Focusing on mechanisms by which gut microbiota improve antitumor immunity during checkpoint inhibitor therapy, Park and Gazzaniga et al. found several gram-positive anaerobes (e.g., C.cateniformis) that downregulated PD-L2 and its binding partner RGMb (which does not bind PD-L1). Blockade of PD-L2:RGMb interactions with antibodies or conditional deletion of RGMb in T cells, combined with PD-1 pathway inhibitors, promoted antitumor responses in multiple mouse tumor models known to be resistant to anti-PD-1 or anti-PD-L1 alone. Their results suggest that blockade of the PD-L2:RGMb pathway could be beneficial in patients who are non-responsive to PD-1.

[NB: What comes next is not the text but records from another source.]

(** * Event marker: the event-file format, the save/load paths and the
      GUI handlers of [src/gui.py], embedded and verified.

    The first part embeds the program, layer by layer:
    - [PyLit]: the Python values that an event file holds, [repr]/[str] of
      them (what [str(dict(markers))] writes) and [ast.literal_eval] on the
      fragment of Python literals built from ints, strings, lists and dicts;
    - [OsPath], [Regex], [TaskPattern]: [os.path] (POSIX flavour), [re.search]
      and the task-naming pattern used to derive the event-file name;
    - [PyFloat], [PyInt]: float arithmetic ([binary64]), [round] and [int];
    - [EventManager]: the event log (markers, undo and redo stacks);
    - [Gui]: the [VideoPlayer] methods, as state transformers that log the
      calls they make on their collaborators, over a disk of files held as
      bytes;
    - [FloatValue], [FrameClock]: the real number that a float denotes, and
      the frame/time conversions of the design document on [binary64]
      frame rates.

    The second part states and proves the properties, one module of facts
    per layer. *)

From Stdlib Require Import Ascii String.
From Stdlib Require Import ZArith NArith List Bool Lia.
From Stdlib Require Import Sorting.Sorted Sorting.Permutation.
From Stdlib Require Import Floats.
From Stdlib Require Reals Lra.
Import ListNotations.

Set Implicit Arguments.
Set Warnings "-register-all".

(** * The program *)

(** A Python [str] is modelled as the list of its code points; code points
    are restricted to 0..255, which covers every key name the configuration
    dialog offers ([Key_F1], [Key_0], [Key_A], ...). *)
Definition pystr := list ascii.

Notation "'py:' s" := (list_ascii_of_string s) (at level 5, format "'py:' s").

Fixpoint pystr_eqb (a b : pystr) : bool :=
  match a, b with
  | [], [] => true
  | x :: a', y :: b' => Ascii.eqb x y && pystr_eqb a' b'
  | _, _ => false
  end.

(** ** Decimal digits *)
Module Digits.

Definition digit_char (d : N) : ascii := ascii_of_N (48 + d).

Definition is_digit (c : ascii) : bool :=
  let k := N_of_ascii c in (48 <=? k)%N && (k <=? 57)%N.

Definition digit_val (c : ascii) : N := (N_of_ascii c - 48)%N.

(** [str(n)] for a natural number: most significant digit first, no
    leading zero. The fuel bounds the number of digits by the bit size. *)
Fixpoint N_digits_aux (fuel : nat) (n : N) (acc : pystr) : pystr :=
  match fuel with
  | O => acc
  | S f => if (n <? 10)%N then digit_char n :: acc
           else N_digits_aux f (n / 10)%N (digit_char (n mod 10)%N :: acc)
  end.

Definition N_digits (n : N) : pystr :=
  N_digits_aux (S (N.to_nat (N.size n))) n [].

(** Reading digits back: Horner's scheme. *)
Definition horner (a : N) (ds : pystr) : N :=
  fold_left (fun a c => (10 * a + digit_val c)%N) ds a.

Fixpoint span_digits (s : pystr) : pystr * pystr :=
  match s with
  | c :: r => if is_digit c
              then let '(ds, r') := span_digits r in (c :: ds, r')
              else ([], s)
  | [] => ([], [])
  end.

Definition starts_with_digit (s : pystr) : bool :=
  match s with c :: _ => is_digit c | [] => false end.

(** The digits written for [n]: all digits, at least one, value [n], and a
    leading ["0"] only for [n = 0]. *)
Record digits_of (n : N) (ds : pystr) : Prop := {
  do_digits : forallb is_digit ds = true;
  do_value : forall a, horner a ds = (a * 10 ^ N.of_nat (length ds) + n)%N;
  do_nonempty : ds <> [];
  do_lead : match ds with
            | c :: r => c = "0"%char -> r = [] /\ n = 0%N
            | [] => True
            end
}.

End Digits.

(** ** Python literals: values, [repr] and [ast.literal_eval] *)
Module PyLit.

Import Digits.

(** The values an event file can denote. A [dict] keeps insertion order
    (which [str] prints), so it is an association list. *)
Inductive PyValue : Type :=
| VInt (z : Z)
| VStr (s : pystr)
| VList (vs : list PyValue)
| VDict (kvs : list (PyValue * PyValue)).

Section PyValue_induction.

Variable P : PyValue -> Prop.

Hypothesis HInt : forall z, P (VInt z).

Hypothesis HStr : forall s, P (VStr s).

Hypothesis HList : forall vs, Forall P vs -> P (VList vs).

Hypothesis HDict : forall kvs,
  Forall (fun kv => P (fst kv) /\ P (snd kv)) kvs -> P (VDict kvs).

Fixpoint PyValue_nested_ind (v : PyValue) : P v :=
  match v with
  | VInt z => HInt z
  | VStr s => HStr s
  | VList vs =>
      HList ((fix go (l : list PyValue) : Forall P l :=
                match l with
                | [] => Forall_nil _
                | x :: l' => Forall_cons _ (PyValue_nested_ind x) (go l')
                end) vs)
  | VDict kvs =>
      HDict ((fix go (l : list (PyValue * PyValue))
                : Forall (fun kv => P (fst kv) /\ P (snd kv)) l :=
                match l with
                | [] => Forall_nil _
                | (k, x) :: l' =>
                    Forall_cons (k, x)
                      (conj (PyValue_nested_ind k) (PyValue_nested_ind x))
                      (go l')
                end) kvs)
  end.

End PyValue_induction.

(** Characters with a role in the syntax. *)
Definition c_squote : ascii := "'"%char.

Definition c_dquote : ascii := ascii_of_N 34.

Definition c_bslash : ascii := ascii_of_N 92.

Contributed by Katherine Turner
ABSTRACT: The gut microbiota is a crucial regulator of anti-tumour immunity during immune checkpoint inhibitor therapy. Several bacteria that promote an anti-tumour response to immune checkpoint inhibitors have been identified in mice(1-6). Moreover, transplantation of faecal specimens from responders can improve the efficacy of anti-PD-1 therapy in patients with melanoma(7,8). However, the increased efficacy from faecal transplants is variable and how gut bacteria promote anti-tumour immunity remains unclear. Here we show that the gut microbiome downregulates PD-L2 expression and its binding partner repulsive guidance molecule_b (RGMb) to promote anti-tumour immunity and identify bacterial species that mediate this effect. PD-L1 and PD-L2 share PD-1 as a binding partner, but PD-L2 can also bind RGMb. We demonstrate that blockade of PD-L2-RGMb interactions can overcome microbiome-dependent resistance to PD-1 pathway inhibitors. Antibody-mediated blockade of the PD-L2-RGMb pathway or conditional deletion of RGMb in T_cells combined with an anti-PD-1 or anti-PD-L1 antibody promotes anti-tumour responses in multiple mouse tumour models that do not respond to anti-PD-1 or anti-PD-L1 alone (germ-free mice, antibiotic-treated mice and even mice colonized with stool samples from a patient who did not respond to treatment). These studies identify downregulation of the PD-L2-RGMb pathway as a specific mechanism by which the gut microbiota can promote responses to PD-1 checkpoint blockade. The results also define a potentially effective immunological strategy for treating patients who do not respond to PD-1 cancer immunotherapy.